On 18 avr, 07:42, John Gunther <[email protected]> wrote:
> Thanks for the great info, sorry I didn't see your reply till now.
>
> I think your first idea would not work in my case because I would have
> to have code that referenced the optional module even if they didn't
> use it (there are "if (usingOptionModule) do this by invoking its
> methods otherwise do something else" kinds of constructs in there) So
> they would always have to include the module anyway, or the compiler
> would complain about the method invocations not being defined?

Right.

> I've never used deferred binding before (except what GWT does
> automatically) but had begun to read up on it (Hanson and Tacy's GWT
> in Action and Dewsbury's Google Web Toolkit Applications both cover
> it) after making my post. Your set-property variant seems like it
> would be the nicest for users. I've never compiled anything that had
> multiple variants (say for different browsers) but where I only had
> selected a single one of them...I've always just let GWT crank out all
> the various permutations. The compiler won't complain that the code
> for actually implementing the "value=true" option isn't available if I
> only actually use the "value=false" setting?

It won't.

> It just grabs the replace-
> with I actually selected for and ignores the other ones..does not
> attempt to verify that my module is "correct" regardless of the
> specific property setting some specific user may have selected?

No, it only compiles (and checks) what you tell it to compile. (maybe
the -validateOnly would do it, but wouldn't bet on it)

> BUT...how can it know before it gets used which properties will be
> specified, so it seems that it must check that all the code for any
> permutation is available, since a module that has a true option and
> associated replace-withs has to provide the code to implement that
> option, too, since someone might use it with true.

If you call the compiler, it means you're compiling an application, so
checking other permutations would be useless (woudl take time without
any impact on the output; would you like the compiler throwing an
error for something you're actually not compiling?). The compiler
doesn't know about "libraries".

> That implies I
> somehow have to physically bundle the optional module with my module,

No.

> So what I am leaning towards now is defining an ordinary Java
> interface ("IOptionalLibraryObjectFactory") that creates instances of
> the optional library's objects that users of the optional library must
> implement (I tried this, and it does work). If they don't implement
> it, there are no refs to the optional library and I compile without
> error. Problem with this approach (at least the way I've tried it) is
> users end up having to add a good deal of boilerplate Java code to use
> the optional library.

Try the deferred-binding way and judge by yourself ;-)
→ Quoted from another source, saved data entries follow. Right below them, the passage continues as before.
(* ===== verification/NatSafety.v ===== *)
(** * What the NAT simulator guarantees (src/internal/nat/nat.go)

    The invariant of the box: its mapping table and its accounting of sockets. *)

From S2P Require Import Prelude GoBytes GoRuntime GoNet Nat.

Definition symmetric (b : Box) : bool := bool_decide (Behaviour (cfg b) = BehaviorSymmetric).
Definition restricted (b : Box) : bool := bool_decide (Behaviour (cfg b) = BehaviorAddressRestricted).

(** The one key of a box that is not symmetric. *)
Definition onlyKey : mappingKey := (""%string, 0).

Definition entry_ok (b : Box) (k : mappingKey) (e : mappingEntry) : Prop :=
  if symmetric b
  then dstIP e = k.1 /\ dstPort e = k.2 /\ exists s, pubConn e = Some s /\ (0 < s < opened b)%nat
  else k = onlyKey /\ pubConn e = fixedConn b /\ (restricted b = true -> is_Some (contactIP e)).

(** The sockets of the mappings. *)
Definition mapped (b : Box) (s : sock) : Prop :=
  exists k e, mappings b !! k = Some e /\ pubConn e = Some s.

Record Inv (b : Box) : Prop := {
  inv_door : doorConn b = 0%nat;
  inv_opened : (0 < opened b)%nat;
  inv_fixed : fixedConn b = if symmetric b then None else Some 1%nat;
  inv_fixed_opened : symmetric b = false -> (1 < opened b)%nat;
  inv_entry k e : mappings b !! k = Some e -> entry_ok b k e;
  inv_inj k k' e e' : symmetric b = true ->
    mappings b !! k = Some e -> mappings b !! k' = Some e' -> pubConn e = pubConn e' -> k = k';
  inv_live : closed b = false ->
    forall s, s ∈ live b <-> s = doorConn b \/ fixedConn b = Some s \/ mapped b s;
  inv_closed : closed b = true -> live b = ∅
}.

(** Updates of the counters change nothing else. *)
Lemma Inv_stats b st : Inv b -> Inv (b <| stats := st |>).
Proof. intros []. by constructor. Qed.

Lemma inc_Inv b : Inv b -> Inv (incOutbound b) /\ Inv (incInbound b) /\ Inv (incDropped b).
Proof. intros I. split_and!; by apply Inv_stats. Qed.

(** ** Reclaiming *)

(** Everything but the mappings and the open sockets. *)
Definition same_box (b b' : Box) : Prop :=
  cfg b' = cfg b /\ doorConn b' = doorConn b /\ fixedConn b' = fixedConn b /\
  fixedAddrPort b' = fixedAddrPort b /\ privateHostKey b' = privateHostKey b /\
  closed b' = closed b /\ opened b' = opened b /\ stats b' = stats b.

Lemma same_box_trans a b c : same_box a b -> same_box b c -> same_box a c.
Proof. unfold same_box. intuition congruence. Qed.

Lemma reclaim_same k e b : same_box b (reclaimLocked k e b).
Proof. done. Qed.

Lemma mapped_socket b k e s :
  Inv b -> symmetric b = true -> mappings b !! k = Some e -> pubConn e = Some s -> (0 < s)%nat.
Proof.
  intros I Hs He Hp. pose proof (inv_entry _ I k e He) as Ho. unfold entry_ok in Ho.
  rewrite Hs in Ho. destruct Ho as (_ & _ & s' & Hp' & Hlt). simplify_eq. lia.
Qed.

Lemma reclaim_Inv k e b : Inv b -> mappings b !! k = Some e -> Inv (reclaimLocked k e b).
Proof.
  intros I He. pose proof (inv_entry _ I k e He) as Ho.
  constructor; try apply I; try done.
  - intros k' e' He'. cbn in He'. apply lookup_delete_Some in He' as [_ He'].
    exact (inv_entry _ I k' e' He').
  - intros k1 k2 e1 e2 Hs H1 H2 E. cbn in H1, H2.
    apply lookup_delete_Some in H1 as [_ H1]. apply lookup_delete_Some in H2 as [_ H2].
    exact (inv_inj _ I k1 k2 e1 e2 Hs H1 H2 E).
  - intros Hc s. pose proof (inv_live _ I Hc s) as Hl.
    assert (Hm : mapped (reclaimLocked k e b) s <-> mapped b s /\ (symmetric b = true -> pubConn e <> Some s) /\
                 (symmetric b = false -> False)).
    { split.
      - intros (k' & e' & He' & Hp). cbn in He'. apply lookup_delete_Some in He' as [Hne He'].
        split_and!; [by exists k', e'| |].
        + intros Hs Hp'. apply Hne. symmetry.
          apply (inv_inj _ I k' k e' e Hs He' He). congruence.
        + intros Hs. apply Hne. pose proof (inv_entry _ I k' e' He') as Ho'.
          unfold entry_ok in Ho, Ho'. rewrite Hs in Ho, Ho'. destruct Ho, Ho'. congruence.
      - intros ((k' & e' & He' & Hp) & H1 & H2). exists k', e'. split; [|done].
        cbn. apply lookup_delete_Some. split; [|done]. intros ->. simplify_eq.
        destruct (symmetric b) eqn:Hs; [by apply H1|by apply H2]. }
    rewrite Hm. cbn. unfold entry_ok in Ho. destruct (symmetric b) eqn:Hs.
    + destruct Ho as (_ & _ & s' & Hp & Hlt). rewrite Hp.
      pose proof (inv_fixed _ I) as Hf. rewrite Hs in Hf. rewrite Hf in *.
      rewrite bool_decide_eq_false_2 by done. pose proof (inv_door _ I) as Hd.
      rewrite elem_of_difference, elem_of_singleton, Hl. split.
      * intros [[->|[|Hx]] Hne]; [by left|done|]. right. right. split; [done|].
        split; [|done]. intros _. congruence.
      * intros [->|[|(Hx & H1 & _)]]; [split; [by left|lia]|done|]. specialize (H1 eq_refl).
        split; [by right; right|congruence].
    + destruct Ho as (-> & Hp & _). pose proof (inv_fixed _ I) as Hf. rewrite Hs in Hf.
      rewrite Hp, Hf in *. rewrite bool_decide_eq_true_2 by done. rewrite Hl.
      split; intros [|[|H3]]; auto.
      * destruct H3 as (k' & e' & He' & Hp'). pose proof (inv_entry _ I k' e' He') as Ho'.
        unfold entry_ok in Ho'. rewrite Hs in Ho'. destruct Ho' as (_ & E & _). right. left. congruence.
      * by destruct H3 as (_ & _ & H3).
  - intros Hc. cbn in Hc. cbn. rewrite (inv_closed _ I Hc).
    destruct (pubConn e); [|done]. case_bool_decide; set_solver.
Qed.
(* ===== verification/NatRun.v ===== *)
(** * The NAT box's process: [Run] and [Close] (src/internal/nat/nat.go)

    [Run] starts a reader for the door, one for the public socket, the cleanup's ticker, and
    a reader for every socket a symmetric mapping opens; it waits for its context or for
    [Close], closes the box and waits for all of them. [Close] runs once, in steps, and the
    readers run in between: a datagram read before a socket was closed is handled after.

    A goroutine's turn is a read, or handling what it has read (one critical section and
    one write, whose outcome is an input). *)

From S2P Require Import Prelude GoBytes GoRuntime GoNet Nat NatSafety.
From S2P Require NatTraffic.

(** Where [closeOnce] is. *)
Inductive once_pos :=
| Idle
| AtSignal                    (* before [close(b.closeCh)] *)
| AtFlag                      (* before [b.closed = true] *)
| AtDoor
| AtFixed
| AtMappings                  (* before the last critical section *)
| Finished.

Inductive main_pos :=
| Serving                     (* at [Run]'s [select] *)
| AtClose                     (* in [b.Close] *)
| Draining                    (* in [b.wg.Wait] *)
| Returned.

(** A reader: in its read, or with a datagram; its sender is there. *)
Inductive reader_pos :=
| AtRead
| Holding (pkt : list byte) (src : UDPAddr)
| Ended.

Record Running := MkRunning {
  box : Box;
  closeCh : bool;
  ctx : bool;
  once : once_pos;
  main : main_pos;
  outbound : reader_pos;             (* [serveOutbound] *)
  fixed : reader_pos;                (* [serveInboundFixed]; [Ended] when there is none *)
  ticker : bool;                     (* the cleanup's goroutine is running *)
  readers : gmap sock reader_pos     (* [serveInboundSymmetric], one a socket *)
}.
#[export] Instance Running_eta : Eta Running := fun p =>
  MkRunning (box p) (closeCh p) (ctx p) (once p) (main p) (outbound p) (fixed p) (ticker p) (readers p).
Implicit Types p : Running.

(** What a read gives: a datagram, or an error while the socket is open. *)
Abbreviation read_result := (option (list byte * UDPAddr)).

Section Run.
Context (other : string -> option UDPAddr).

(** ** [Close] *)

(** The last critical section: the sockets of the mappings are closed. *)
Definition close_mappings (b : Box) : Box :=
  b <| live := (fold_right (fun (ke : mappingKey * mappingEntry) '(e, l) =>
                  let '(e', l) := closeConn (pubConn ke.2) l in (e || e', l))
                (false, live b) (map_to_list (mappings b))).2 |>
    <| mappings := ∅ |>.

Definition close_step p : Running :=
  let b := box p in
  match once p with
  | Idle | Finished => p
  | AtSignal => p <| closeCh := true |> <| once := AtFlag |>
  | AtFlag => p <| box := b <| closed := true |> |> <| once := AtDoor |>
  | AtDoor => p <| box := b <| live := (closeConn (Some (doorConn b)) (live b)).2 |> |> <| once := AtFixed |>
  | AtFixed => p <| box := b <| live := (closeConn (fixedConn b) (live b)).2 |> |> <| once := AtMappings |>
  | AtMappings => p <| box := close_mappings b |> <| once := Finished |>
  end.

(** A call of [Close]: the first one runs, the others wait for its end. *)
Definition close_call p : Running :=
  match once p with Idle => p <| once := AtSignal |> | _ => p end.

(** ** The goroutines *)

(** The read of a goroutine that leaves when the context is done. *)
Definition read_turn (open : bool) (r : read_result) p : reader_pos * Running :=
  if open then
    match r with
    | Some (pkt, src) => (Holding pkt src, p)
    | None => if ctx p then (Ended, p) else (AtRead, p <| box := incDropped (box p) |>)
    end
  else (Ended, p).

Definition is_live (s : sock) p : bool := bool_decide (s ∈ live (box p)).

(** A turn of [serveOutbound]. [None] is a panic. A socket that [outboundSocket] opens gets
    its reader. *)
Definition out_turn (r : read_result) (now : Time) (bound : option Z) (wrote : bool) p : option Running :=
  match outbound p with
  | Ended => Some p
  | AtRead =>
      let '(q, p) := read_turn (is_live (doorConn (box p)) p) r p in Some (p <| outbound := q |>)
  | Holding pkt src =>
      '(_, b) ← handleOutbound other pkt (Some src) now bound wrote (box p);
      let spawned :=
        if bool_decide (opened b = opened (box p)) then readers p
        else <[opened (box p) := AtRead]> (readers p) in
      Some (p <| box := b |> <| outbound := AtRead |> <| readers := spawned |>)
  end.

(** A turn of [serveInboundFixed]. *)
Definition fixed_turn (r : read_result) (now : Time) (wrote : bool) p : Running :=
  match fixedConn (box p) with
  | None => p
  | Some s =>
      match fixed p with
      | Ended => p
      | AtRead => let '(q, p) := read_turn (is_live s p) r p in p <| fixed := q |>
      | Holding pkt src =>
          p <| box := (handleInbound s pkt src now wrote (box p)).2 |> <| fixed := AtRead |>
      end
  end.

(** A turn of [serveInboundSymmetric] on [s]: only its socket's closing ends it. *)
Definition sym_turn (s : sock) (r : read_result) (now : Time) (wrote : bool) p : Running :=
  match readers p !! s with
  | None | Some Ended => p
  | Some AtRead =>
      if is_live s p then
        match r with
        | Some (pkt, src) => p <| readers := <[s := Holding pkt src]> (readers p) |>
        | None => p <| box := incDropped (box p) |>
        end
      else p <| readers := <[s := Ended]> (readers p) |>
  | Some (Holding pkt src) =>
      p <| box := (handleInbound s pkt src now wrote (box p)).2 |>
        <| readers := <[s := AtRead]> (readers p) |>
  end.

(** A turn of the cleanup's goroutine; [tick] is which of the ready channels it takes. *)
Definition tick_turn (tick : bool) (now : Time) p : Running :=
  if ticker p then
    if tick then p <| box := Nat.cleanup now (box p) |>
    else if ctx p || closeCh p then p <| ticker := false |> else p
  else p.

Definition ended (q : reader_pos) : bool := match q with Ended => true | _ => false end.

(** The counter of the WaitGroup is zero. *)
Definition all_done p : bool :=
  ended (outbound p) && ended (fixed p) && negb (ticker p) &&
  forallb (fun sq : sock * reader_pos => ended sq.2) (map_to_list (readers p)).

Definition main_turn p : Running :=
  match main p with
  | Serving => if ctx p || closeCh p then p <| main := AtClose |> else p
  | AtClose => match once p with Finished => p <| main := Draining |> | _ => close_call p end
  | Draining => if all_done p then p <| main := Returned |> else p
  | Returned => p
  end.

Inductive nevent :=
| NCancel
| NMain
| NClose                      (* someone else calls [Close] *)
| NCloser                     (* whoever runs [closeOnce]'s function *)
| NOut (r : read_result) (now : Time) (bound : option Z) (wrote : bool)
| NFixed (r : read_result) (now : Time) (wrote : bool)
| NSym (s : sock) (r : read_result) (now : Time) (wrote : bool)
| NTick (tick : bool) (now : Time)
| NStats (now : Time).

Definition nstep p (e : nevent) : option Running :=
  match e with
  | NCancel => Some (p <| ctx := true |>)
  | NMain => Some (main_turn p)
  | NClose => Some (close_call p)
  | NCloser => Some (close_step p)
  | NOut r now bound wrote => out_turn r now bound wrote p
  | NFixed r now wrote => Some (fixed_turn r now wrote p)
  | NSym s r now wrote => Some (sym_turn s r now wrote p)
  | NTick tick now => Some (tick_turn tick now p)
  | NStats now => Some (p <| box := (Box_Stats now (box p)).2 |>)
  end.

Fixpoint nrun p (es : list nevent) : option Running :=
  match es with [] => Some p | e :: es => p ← nstep p e; nrun p es end.
End Run.

(** [Run] has just been called on a box. *)
Definition running (b : Box) : Running :=
  MkRunning b false false Idle Serving AtRead (match fixedConn b with Some _ => AtRead | None => Ended end) true ∅.

(** ** The box under its goroutines *)

(** Every open socket belongs to the box or to a mapping, and no mapping of a restricted box
    is without its addresses. (Half of [NatSafety.Inv]: while [Close] is under way the other
    half does not hold.) *)
Record BoxOk (b : Box) : Prop := {
  ok_live s : s ∈ live b -> s = doorConn b \/ fixedConn b = Some s \/ mapped b s;
  ok_contacts k e : restricted b = true -> mappings b !! k = Some e -> is_Some (contactIP e)
}.

Record same_parts (b b' : Box) : Prop := {
  sp_cfg : cfg b' = cfg b;
  sp_door : doorConn b' = doorConn b;
  sp_fixed : fixedConn b' = fixedConn b;
  sp_closed : closed b' = closed b
}.

(** Sockets are only closed. *)
Definition closes (b b' : Box) : Prop := same_parts b b' /\ opened b' = opened b /\ live b' ⊆ live b.

(** Or one is opened, unless the box is closed. *)
Definition opens (b b' : Box) : Prop :=
  closes b b' \/
  same_parts b b' /\ closed b = false /\ opened b' = S (opened b) /\ live b' ⊆ {[opened b]} ∪ live b.

#[local] Instance closes_refl : Reflexive closes.
Proof. by split; [constructor|split]. Qed.
#[local] Instance closes_trans : Transitive closes.
Proof.
  intros a b c ([] & ? & ?) ([] & ? & ?). split; [constructor; congruence|]. split; [congruence|]. by transitivity (live b).
Qed.

Lemma closes_opens a b c : closes a b -> opens b c -> opens a c.
Proof.
  intros Hab [Hbc|(S & Hc & Ho & Hl)]; [left; by transitivity b|right].
  destruct Hab as ([E1 E2 E3 E4] & Eo & El), S as [F1 F2 F3 F4].
  split; [constructor; congruence|]. split; [congruence|]. rewrite <- Eo. split; [done|]. set_solver.
Qed.

Lemma BoxOk_stats b st : BoxOk b -> BoxOk (b <| stats := st |>) /\ closes b (b <| stats := st |>).
Proof. intros [H1 H2]. split; [by constructor|]. by split; [constructor|split]. Qed.

Lemma reclaim_closes k e b : closes b (reclaimLocked k e b).
Proof.
  split; [by constructor|]. split; [done|]. cbn. destruct (pubConn e); [|done]. case_bool_decide; [done|set_solver].
Qed.

Lemma reclaim_ok k e b : mappings b !! k = Some e -> BoxOk b -> BoxOk (reclaimLocked k e b).
Proof.
  intros He [Hl Hc]. constructor.
  - intros s Hs. destruct (Hl s (proj2 (proj2 (reclaim_closes k e b)) s Hs)) as [->|[Hf|(k' & e' & H & Hp)]];
      [by left|by right; left|].
    destruct (decide (k' = k)) as [->|Hne].
    + rewrite He in H. injection H as <-. right. left. cbn in Hs |- *. rewrite Hp in Hs.
      destruct (bool_decide_reflect (Some s = fixedConn b)) as [->|]; [done|set_solver].
    + right. right. exists k', e'. cbn. by rewrite lookup_delete_ne.
  - intros k' e' Hr H. cbn in H. apply lookup_delete_Some in H as [_ H]. by apply (Hc k' e').
Qed.

Lemma reclaim_expired_ok now b : BoxOk b -> BoxOk (reclaim_expired now b) /\ closes b (reclaim_expired now b).
Proof.
  intros B. unfold reclaim_expired.
  assert (Hl : forall ke, ke ∈ filter (fun ke => lastSeenExpired ke.2 now (MappingTTL (cfg b)) = true) (map_to_list (mappings b)) ->
             mappings b !! ke.1 = Some ke.2).
  { intros [k e] Hin. apply list_elem_of_filter in Hin as [_ Hin]. by apply elem_of_map_to_list in Hin. }
  assert (Hd : NoDup (filter (fun ke => lastSeenExpired ke.2 now (MappingTTL (cfg b)) = true) (map_to_list (mappings b))).*1).
  { eapply sublist_NoDup; [apply (NoDup_fst_map_to_list (mappings b))|]. apply fmap_sublist, sublist_filter. }
  revert Hl Hd. generalize (filter (fun ke => lastSeenExpired ke.2 now (MappingTTL (cfg b)) = true) (map_to_list (mappings b))).
  intros l Hl Hd.
  enough (H : BoxOk (fold_right (fun ke b => reclaimLocked ke.1 ke.2 b) b l) /\
              closes b (fold_right (fun ke b => reclaimLocked ke.1 ke.2 b) b l) /\
              forall k, k ∉ l.*1 -> mappings (fold_right (fun ke b => reclaimLocked ke.1 ke.2 b) b l) !! k = mappings b !! k)
    by by destruct H as (? & ? & _).
  induction l as [|[k e] l IH]; [by split_and!|].
  cbn [fmap list_fmap fst] in Hd. apply list.NoDup_cons in Hd as [Hk Hd].
  destruct IH as (B' & C' & M'); [intros ke Hke; apply Hl; by right|done|]. cbn [fold_right fst snd].
  set (b' := fold_right _ b l) in *.
  assert (He : mappings b' !! k = Some e) by (rewrite M' by done; apply (Hl (k, e)); by left).
  split; [by apply reclaim_ok|]. split; [transitivity b'; [done|apply reclaim_closes]|].
  intros k' Hn. cbn in Hn |- *. apply not_elem_of_cons in Hn as [Hne Hn]. by rewrite lookup_delete_ne, M'.
Qed.

Lemma cleanup_ok now b : BoxOk b -> BoxOk (Nat.cleanup now b) /\ closes b (Nat.cleanup now b).
Proof. intros B. unfold Nat.cleanup. destruct (_ <=? _); [done|by apply reclaim_expired_ok]. Qed.

(** A mapping stored under a key that had none, or had one with the same socket. *)
Lemma insert_ok b k e :
  BoxOk b -> (forall e0, mappings b !! k = Some e0 -> pubConn e0 = pubConn e) ->
  (restricted b = true -> is_Some (contactIP e)) -> BoxOk (b <| mappings := <[k := e]> (mappings b) |>).
Proof.
  intros [Hl Hc] Hold Hnew. constructor.
  - intros s Hs. destruct (Hl s Hs) as [->|[Hf|(k' & e' & H & Hp)]]; [by left|by right; left|right; right].
    destruct (decide (k' = k)) as [->|Hne].
    + exists k, e. cbn. rewrite lookup_insert_eq. split; [done|]. by rewrite <- (Hold e').
    + exists k', e'. cbn. by rewrite lookup_insert_ne.
  - intros k' e' Hr H. cbn in H. apply lookup_insert_Some in H as [[<- <-]|[_ H]]; [by apply Hnew|by apply (Hc k' e')].
Qed.
Lemma try_open_Ok openFile mtu d b : forall paths last,
  try_open openFile mtu last paths = (Ok d, b) <->
  b = true /\ MTU d = mtu /\
  exists pre path post, paths = pre ++ path :: post /\
    (forall p, p ∈ pre -> is_ok (openFile p) = false) /\ openFile path = Ok () /\
    Name d = TrimPrefix path "/dev/".
Proof.
  induction paths as [|path paths IH]; intros last; cbn.
  - split; [by destruct last|]. intros (_ & _ & pre & ? & ? & H & _). by destruct pre.
  - destruct (openFile path) as [[]|e] eqn:E.
    + split.
      * intros [= <- <-]. split_and!; try done. exists [], path, paths. split_and!; try done. set_solver.
      * intros (-> & Hm & pre & p & post & H & Hpre & Hp & Hn). destruct d as [n m]. cbn in *.
        destruct pre as [|q pre]; cbn in H; injection H as <- ->; [by subst|].
        specialize (Hpre path ltac:(set_solver)). by rewrite E in Hpre.
    + rewrite IH. split; intros (-> & Hm & pre & p & post & H & Hpre & Hp & Hn); (split; [done|]); (split; [done|]).
      * exists (path :: pre), p, post. rewrite H. split_and!; try done.
        intros q [->|Hq]%elem_of_cons; [by rewrite E|by apply Hpre].
      * destruct pre as [|q pre]; cbn in H; injection H as <- ->; [by rewrite E in Hp|].
        exists pre, p, post. split_and!; try done. intros q Hq. apply Hpre. set_solver.
Qed.

(** The first candidate that opens: without a name [openDevice] takes the first of
    /dev/utun0 to /dev/utun15 the kernel gives out, and the device bears that name; a name
    that is given, with /dev/ or without, is the only one tried, and the device bears it. *)
Theorem utun_open (openFile : string -> res errno ()) (name : string) (mtu : Z) (d : device) (b : bool) :
  (darwin_openDevice openFile name mtu = (Ok d, b) <->
   b = true /\ MTU d = mtu_of mtu /\
   exists pre path post, candidates name = pre ++ path :: post /\
     (forall p, p ∈ pre -> is_ok (openFile p) = false) /\ openFile path = Ok () /\
     Name d = TrimPrefix path "/dev/") /\
  (name <> ""%string -> HasPrefix name "/dev/" = false -> darwin_openDevice openFile name mtu = (Ok d, b) ->
   Name d = name /\ openFile ("/dev/" +:+ name)%string = Ok ()).
Proof.
  split; [apply try_open_Ok|]. intros Hn Hp H. apply try_open_Ok in H as (_ & _ & pre & path & post & H & _ & Ho & Hd).
  unfold candidates in H. rewrite bool_decide_eq_false_2, Hp in H by done.
  destruct pre as [|q pre]; cbn in H; [|by destruct pre]. injection H as <- <-.
  split; [|exact Ho]. rewrite Hd. apply TrimPrefix_app.
Qed.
> If you check out chapter 10 of Google Web Toolkit Applications there
> is an example there that maybe would do everything I'd need, but it
> involves actually generating the said boilerplate automatically via
> putting stuff in the rebind folder, "generate-with" clauses, etc. and
> that just seemed like too much work...if it's that hard maybe wiser to
> make the users of my library paste in their own boilerplate and
> concentrate on just making it easy for them to grab that boilerplate?

Using simple replace-with deferred bindings as I proposed is much
simpler and less error-prone thatn generating code that's probably not
needed...
(just replace your if(useOptionalModule) structures with 2 classes
(the one using the useOptionalModule could eventually inherit the
other) and a replace-with rule; if the class to be split is public,
refactor to use a "helper" internal class and split that one, so that
your users won't have to use GWT.create())
For best performances, your internal helper classes should be
singletons (private static class, instantiated once only in a private
static final field); the compiler should then inline the helper's
methods and your helper's class won't exist at all in the compiled JS.